# my heater is acting up and so is my thermometer



## mrstreetz (Jul 31, 2007)

my fish ae in my tank and can't get a reading on my thermomete(knd you stiick on the tank) and my heater is o but I don't know what he temp of my water is everythng sclosd so I dot know what I can do and tey lok realy pale any sugestions?


----------



## RB 32 (Mar 2, 2005)

what?

what?


----------



## MIKE JONES (Dec 9, 2006)

go buy a better thermometer


----------



## SNAKEBITE (Oct 7, 2006)

the ones you stick on your tank ime are not accurate and work like crap

go down to your lfs and get a better thermometer, i believe a member on here is selling a digital thermometer for very cheap.


----------



## blackmaskelongatus (May 25, 2007)

very cheap!


----------



## Piranha Guru (Nov 24, 2005)

SNAKEBITE said:


> the ones you stick on your tank ime are not accurate and work like crap
> 
> go down to your lfs and get a better thermometer, i believe a member on here is selling a digital thermometer for very cheap.
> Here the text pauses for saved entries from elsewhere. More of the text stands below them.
(** ** Fixed-width unsigned integers

    A C [uintN_t] is a [Z] kept in [[0, 2^N)]; every arithmetic result that
    the source stores in such a variable is passed through [wrap]. *)

Definition wrap (w x : Z) : Z := x mod 2 ^ w.

Declare Scope c_scope.
Delimit Scope c_scope with c.
Abbreviation u8 := (wrap 8).
Abbreviation u16 := (wrap 16).
Abbreviation u32 := (wrap 32).
Abbreviation u64 := (wrap 64).

(** A conversion to [int32_t]. *)
Definition i32 (x : Z) : Z := wrap 32 (x + 2 ^ 31) - 2 ^ 31.

(** The length of a list as an integer of the program. *)
Abbreviation zlen l := (Z.of_nat (length l)).

Definition in_width (w x : Z) : Prop := 0 ≤ x < 2 ^ w.

(** ** Outcomes of C code

    [Ret] is a normal return, [Fault] an execution the C standard leaves
    undefined or an abnormal process exit, [NoFuel] a bounded loop of the
    model that was cut short. *)

Inductive fault :=
| NullDeref | Dangling | OutOfBounds | Uninit | ProcessExit | DivByZero | BadShift.

Inductive outcome (A : Type) :=
| Ret (a : A)
| Fault (e : fault)
| NoFuel.
Arguments Ret {A} a.
Arguments Fault {A} e.
Arguments NoFuel {A}.

Definition M (S A : Type) : Type := S → outcome (A * S).

#[export] Instance M_ret S : MRet (M S) := λ A a s, Ret (a, s).
#[export] Instance M_bind S : MBind (M S) := λ A B k m s,
  match m s with
  | Ret (a, s') => k a s'
  | Fault e => Fault e
  | NoFuel => NoFuel
  end.

Section Monad.
Context {S : Type}.

Definition get_state : M S S := λ s, Ret (s, s).
Definition put_state (s : S) : M S unit := λ _, Ret (tt, s).
Definition fail {A} (e : fault) : M S A := λ _, Fault e.
Definition out_of_fuel {A} : M S A := λ _, NoFuel.

(** A [for (i = start; i < start + n; ++i) body(i)] loop. *)
Fixpoint for_loop (n : nat) (i : Z) (body : Z → M S unit) : M S unit :=
  match n with
  | O => mret tt
  | Datatypes.S n' => _ ← body i; for_loop n' (i + 1) body
  end.

(** A loop that stops at the first iteration whose body returns [false]. *)
Fixpoint all_loop (n : nat) (i : Z) (body : Z → M S bool) : M S bool :=
  match n with
  | O => mret true
  | Datatypes.S n' => b ← body i; if (b : bool) then all_loop n' (i + 1) body else mret false
  end.

Lemma bind_Ret {A B} (m : M S A) (k : A → M S B) s a s' :
  m s = Ret (a, s') → (m ≫= k) s = k a s'.
Proof. unfold mbind, M_bind. by intros ->. Qed.

Lemma mret_Ret {A} (a : A) (s : S) : (mret a : M S A) s = Ret (a, s).
Proof. done. Qed.
End Monad.

(** The [n] bytes of an integer in memory, least significant first. *)
Fixpoint le_bytes (n : nat) (x : Z) : list Z :=
  match n with
  | O => []
  | S n => x mod 256 :: le_bytes n (x / 256)
  end.

Fixpoint le_value (bs : list Z) : Z :=
  match bs with
  | [] => 0
  | b :: bs => b + 256 * le_value bs
  end.

(** ** The host

    Requests to the C library and the operating system that may fail (an
    allocation, a system call) are numbered in the order they are made;
    [refuses n] says that request [n] fails. *)

Class Host := { refuses : positive → bool }.

Definition never_refuses `{Host} : Prop := ∀ n, refuses n = false.

Definition obliging : Host := {| refuses := λ _, false |}.

(** ** Lemmas on wrap-around *)

Lemma wrap_small w x : 0 ≤ x < 2 ^ w → wrap w x = x.
Proof. intros. unfold wrap. by apply Z.mod_small. Qed.

Lemma wrap_range w x : 0 ≤ w → 0 ≤ wrap w x < 2 ^ w.
Proof. intros. unfold wrap. apply Z.mod_pos_bound. lia. Qed.

Lemma wrap_add_l w x y : wrap w (wrap w x + y) = wrap w (x + y).
Proof. unfold wrap. by rewrite Zplus_mod_idemp_l. Qed.

Lemma wrap_add_r w x y : wrap w (x + wrap w y) = wrap w (x + y).
Proof. unfold wrap. by rewrite Zplus_mod_idemp_r. Qed.

Lemma wrap_sub_l w x y : wrap w (wrap w x - y) = wrap w (x - y).
Proof. unfold wrap. by rewrite Zminus_mod_idemp_l. Qed.

Lemma wrap_wrap w x : wrap w (wrap w x) = wrap w x.
Proof. unfold wrap. by rewrite Zmod_mod. Qed.

Create Rewrite HintDb wrap.
#[export] Hint Rewrite wrap_add_l wrap_add_r wrap_sub_l wrap_wrap : wrap.

(** Unfolds the monad and computes the next step. *)
Ltac mrun := unfold mbind, M_bind, mret, M_ret, get_state, put_state; simpl.

(** Discharges the premises of [H] that are assumptions. *)
Ltac discharge H :=
  repeat match type of H with ?P → _ => specialize (H ltac:(assumption)) end.

(** ** Total correctness

    [wp m s Q]: run in state [s], [m] returns normally and [Q] holds of its
    result and the final state. *)

Definition wp {S A} (m : M S A) (s : S) (Q : A → S → Prop) : Prop :=
  match m s with Ret (a, s') => Q a s' | _ => False end.

(** [wlp m s Q]: the same, except that a loop that the source does not bound may
    not have ended within the fuel. *)

Definition wlp {S A} (m : M S A) (s : S) (Q : A → S → Prop) : Prop :=
  match m s with Ret (a, s') => Q a s' | Fault _ => False | NoFuel => True end.

Section Wp.
Context {S : Type}.

Lemma wp_wlp {A} (m : M S A) s Q : wp m s Q → wlp m s Q.
Proof. unfold wp, wlp. by destruct (m s) as [[a s']| |]. Qed.

Lemma wlp_bind {A B} (m : M S A) (k : A → M S B) s Q :
  wlp m s (λ a s', wlp (k a) s' Q) → wlp (m ≫= k) s Q.
Proof. unfold wlp, mbind, M_bind. by destruct (m s) as [[a s']| |]. Qed.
I've never had a problem with mine (12 tanks)...I use one at the top of one end and the bottom of the other on most tanks. I always verify the temp during initial setup with a digital and they have been spot on. I've had digital thermos crap out on me and alcohol thermos that were more than a degree off.

If it isn't registering, then your tank is probably too hot (most stick ons only go up to 84 or so).


----------



## CLUSTER ONE (Aug 2, 2006)

i also have 2 stick ons on my 125 (each end) and they work good.
i also have a in tank suction cup thermometer too that varifies there working acuratly

like said there temps only go up to around 84 so if they arnt working it could be past that

for situaations like this you can just stick your hand in the tank and if its slightly warm its around 80.
this isnt too acurate but good enough to see if its out of a livable range for the fish


----------



## SNAKEBITE (Oct 7, 2006)

BioTeAcH said:


> the ones you stick on your tank *ime* are not accurate and work like crap
> 
> go down to your lfs and get a better thermometer, i believe a member on here is selling a digital thermometer for very cheap.


I've never had a problem with mine (12 tanks)...I use one at the top of one end and the bottom of the other on most tanks. I always verify the temp during initial setup with a digital and they have been spot on. I've had digital thermos crap out on me and alcohol thermos that were more than a degree off.

If it isn't registering, then your tank is probably too hot (most stick ons only go up to 84 or so).
[/quote]


----------



## Puff (Feb 14, 2005)

i just invested in a digital thermometer for my tank. it kicks ass, and is really accurate (so far)


----------